**Supplied records:**
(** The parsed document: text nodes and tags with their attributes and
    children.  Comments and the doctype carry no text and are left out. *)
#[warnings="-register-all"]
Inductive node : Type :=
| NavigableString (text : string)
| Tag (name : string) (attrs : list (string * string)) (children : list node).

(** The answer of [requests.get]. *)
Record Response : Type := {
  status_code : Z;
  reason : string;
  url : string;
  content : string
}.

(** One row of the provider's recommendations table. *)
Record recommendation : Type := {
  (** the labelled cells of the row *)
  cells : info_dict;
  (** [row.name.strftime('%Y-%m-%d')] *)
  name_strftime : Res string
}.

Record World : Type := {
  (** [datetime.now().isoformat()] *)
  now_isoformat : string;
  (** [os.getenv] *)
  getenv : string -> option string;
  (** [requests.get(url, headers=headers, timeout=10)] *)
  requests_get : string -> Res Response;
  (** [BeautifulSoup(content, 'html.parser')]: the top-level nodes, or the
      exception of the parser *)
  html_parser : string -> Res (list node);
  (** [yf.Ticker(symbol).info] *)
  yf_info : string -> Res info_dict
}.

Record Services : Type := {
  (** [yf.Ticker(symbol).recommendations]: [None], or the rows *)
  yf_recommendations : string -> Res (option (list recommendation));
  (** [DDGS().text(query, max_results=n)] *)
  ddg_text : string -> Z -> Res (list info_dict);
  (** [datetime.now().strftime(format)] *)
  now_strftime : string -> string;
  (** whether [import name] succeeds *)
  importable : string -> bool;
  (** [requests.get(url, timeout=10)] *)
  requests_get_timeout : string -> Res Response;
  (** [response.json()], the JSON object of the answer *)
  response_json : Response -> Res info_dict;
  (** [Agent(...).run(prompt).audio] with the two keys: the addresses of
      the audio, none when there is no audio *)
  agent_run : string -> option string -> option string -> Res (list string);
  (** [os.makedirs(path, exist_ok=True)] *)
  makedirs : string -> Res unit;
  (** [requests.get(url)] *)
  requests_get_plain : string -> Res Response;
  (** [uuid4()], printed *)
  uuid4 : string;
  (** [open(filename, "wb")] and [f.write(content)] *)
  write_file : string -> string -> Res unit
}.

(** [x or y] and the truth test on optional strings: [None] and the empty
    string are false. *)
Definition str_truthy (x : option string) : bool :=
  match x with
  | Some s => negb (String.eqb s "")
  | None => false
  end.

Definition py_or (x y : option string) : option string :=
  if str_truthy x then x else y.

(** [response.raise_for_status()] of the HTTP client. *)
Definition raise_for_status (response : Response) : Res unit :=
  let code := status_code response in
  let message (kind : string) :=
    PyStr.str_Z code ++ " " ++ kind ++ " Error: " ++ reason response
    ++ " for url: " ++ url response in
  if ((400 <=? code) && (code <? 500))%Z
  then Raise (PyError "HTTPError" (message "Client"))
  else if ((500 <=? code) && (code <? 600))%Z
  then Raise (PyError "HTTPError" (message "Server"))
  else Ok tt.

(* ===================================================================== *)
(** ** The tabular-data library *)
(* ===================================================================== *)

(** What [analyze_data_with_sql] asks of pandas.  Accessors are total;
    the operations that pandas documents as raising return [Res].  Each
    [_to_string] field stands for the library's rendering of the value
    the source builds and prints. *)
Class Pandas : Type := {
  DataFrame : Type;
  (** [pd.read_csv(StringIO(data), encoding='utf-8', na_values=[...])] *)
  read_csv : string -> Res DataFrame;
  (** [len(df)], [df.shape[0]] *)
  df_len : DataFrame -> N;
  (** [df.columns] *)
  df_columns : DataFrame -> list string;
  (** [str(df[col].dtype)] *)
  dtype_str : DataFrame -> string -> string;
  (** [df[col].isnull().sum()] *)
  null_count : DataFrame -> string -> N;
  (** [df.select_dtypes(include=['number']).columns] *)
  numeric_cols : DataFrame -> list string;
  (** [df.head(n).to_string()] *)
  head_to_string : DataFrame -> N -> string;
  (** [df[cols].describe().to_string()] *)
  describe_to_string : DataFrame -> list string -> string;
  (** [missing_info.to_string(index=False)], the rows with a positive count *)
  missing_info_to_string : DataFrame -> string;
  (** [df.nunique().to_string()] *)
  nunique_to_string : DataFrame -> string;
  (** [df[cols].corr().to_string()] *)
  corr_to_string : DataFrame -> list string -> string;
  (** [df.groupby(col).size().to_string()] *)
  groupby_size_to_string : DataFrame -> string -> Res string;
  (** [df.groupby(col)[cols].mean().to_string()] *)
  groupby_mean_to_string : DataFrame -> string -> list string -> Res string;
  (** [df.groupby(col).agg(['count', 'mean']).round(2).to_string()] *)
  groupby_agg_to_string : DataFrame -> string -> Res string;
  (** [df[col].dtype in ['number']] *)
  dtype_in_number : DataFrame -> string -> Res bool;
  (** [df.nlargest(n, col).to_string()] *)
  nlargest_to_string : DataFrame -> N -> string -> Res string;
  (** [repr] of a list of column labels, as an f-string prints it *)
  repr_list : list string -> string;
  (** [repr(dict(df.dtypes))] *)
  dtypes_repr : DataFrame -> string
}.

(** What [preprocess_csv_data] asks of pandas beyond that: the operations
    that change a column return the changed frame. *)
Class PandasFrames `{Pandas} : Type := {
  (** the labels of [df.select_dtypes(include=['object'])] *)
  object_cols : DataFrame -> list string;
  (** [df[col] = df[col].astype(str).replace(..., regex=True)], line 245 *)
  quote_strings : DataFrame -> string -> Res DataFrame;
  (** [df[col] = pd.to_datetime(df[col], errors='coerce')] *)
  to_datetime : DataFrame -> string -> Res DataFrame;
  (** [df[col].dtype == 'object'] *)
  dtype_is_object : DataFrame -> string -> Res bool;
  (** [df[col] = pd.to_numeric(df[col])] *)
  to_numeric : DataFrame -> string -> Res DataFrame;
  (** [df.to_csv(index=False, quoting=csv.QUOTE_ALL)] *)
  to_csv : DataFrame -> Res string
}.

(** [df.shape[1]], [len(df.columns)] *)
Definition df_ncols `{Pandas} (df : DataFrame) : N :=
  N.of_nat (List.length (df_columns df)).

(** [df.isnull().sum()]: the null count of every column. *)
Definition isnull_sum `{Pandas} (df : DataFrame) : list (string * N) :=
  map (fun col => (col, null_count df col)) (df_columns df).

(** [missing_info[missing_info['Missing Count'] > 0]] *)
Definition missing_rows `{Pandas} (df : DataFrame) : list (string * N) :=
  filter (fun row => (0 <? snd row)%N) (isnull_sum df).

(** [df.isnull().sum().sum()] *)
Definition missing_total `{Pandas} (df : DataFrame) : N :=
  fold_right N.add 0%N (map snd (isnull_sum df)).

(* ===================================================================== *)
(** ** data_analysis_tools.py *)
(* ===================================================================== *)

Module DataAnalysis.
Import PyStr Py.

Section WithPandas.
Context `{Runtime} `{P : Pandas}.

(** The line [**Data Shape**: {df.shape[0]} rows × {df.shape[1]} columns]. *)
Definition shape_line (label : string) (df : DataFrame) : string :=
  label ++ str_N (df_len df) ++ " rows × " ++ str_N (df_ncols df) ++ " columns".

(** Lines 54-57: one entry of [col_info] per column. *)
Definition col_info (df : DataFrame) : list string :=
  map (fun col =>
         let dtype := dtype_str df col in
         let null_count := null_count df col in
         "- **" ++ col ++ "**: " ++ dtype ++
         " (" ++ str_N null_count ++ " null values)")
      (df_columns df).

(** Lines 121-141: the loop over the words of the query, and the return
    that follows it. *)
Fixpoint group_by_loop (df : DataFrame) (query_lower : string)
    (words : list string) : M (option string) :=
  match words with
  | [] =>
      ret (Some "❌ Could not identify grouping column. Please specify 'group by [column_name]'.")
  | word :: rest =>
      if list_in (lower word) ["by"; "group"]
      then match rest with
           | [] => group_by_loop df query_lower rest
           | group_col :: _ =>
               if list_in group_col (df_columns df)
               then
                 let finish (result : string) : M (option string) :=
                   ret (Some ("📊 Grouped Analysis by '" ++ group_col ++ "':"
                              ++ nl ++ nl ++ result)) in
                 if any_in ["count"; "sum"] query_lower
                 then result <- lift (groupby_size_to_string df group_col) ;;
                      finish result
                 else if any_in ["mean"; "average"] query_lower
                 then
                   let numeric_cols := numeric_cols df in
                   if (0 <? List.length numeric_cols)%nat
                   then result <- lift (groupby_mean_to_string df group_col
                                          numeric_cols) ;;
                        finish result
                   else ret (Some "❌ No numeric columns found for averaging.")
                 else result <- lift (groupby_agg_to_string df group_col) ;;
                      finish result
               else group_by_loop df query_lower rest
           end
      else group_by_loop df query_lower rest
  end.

**To do:**
There is a run of lines above from the one with "(** [repr] of" to the one with "that change a"; print exactly that run, both ends included, and nothing else.

**Final answer:**
  (** [repr] of a list of column labels, as an f-string prints it *)
  repr_list : list string -> string;
  (** [repr(dict(df.dtypes))] *)
  dtypes_repr : DataFrame -> string
}.

(** What [preprocess_csv_data] asks of pandas beyond that: the operations
    that change a column return the changed frame. *)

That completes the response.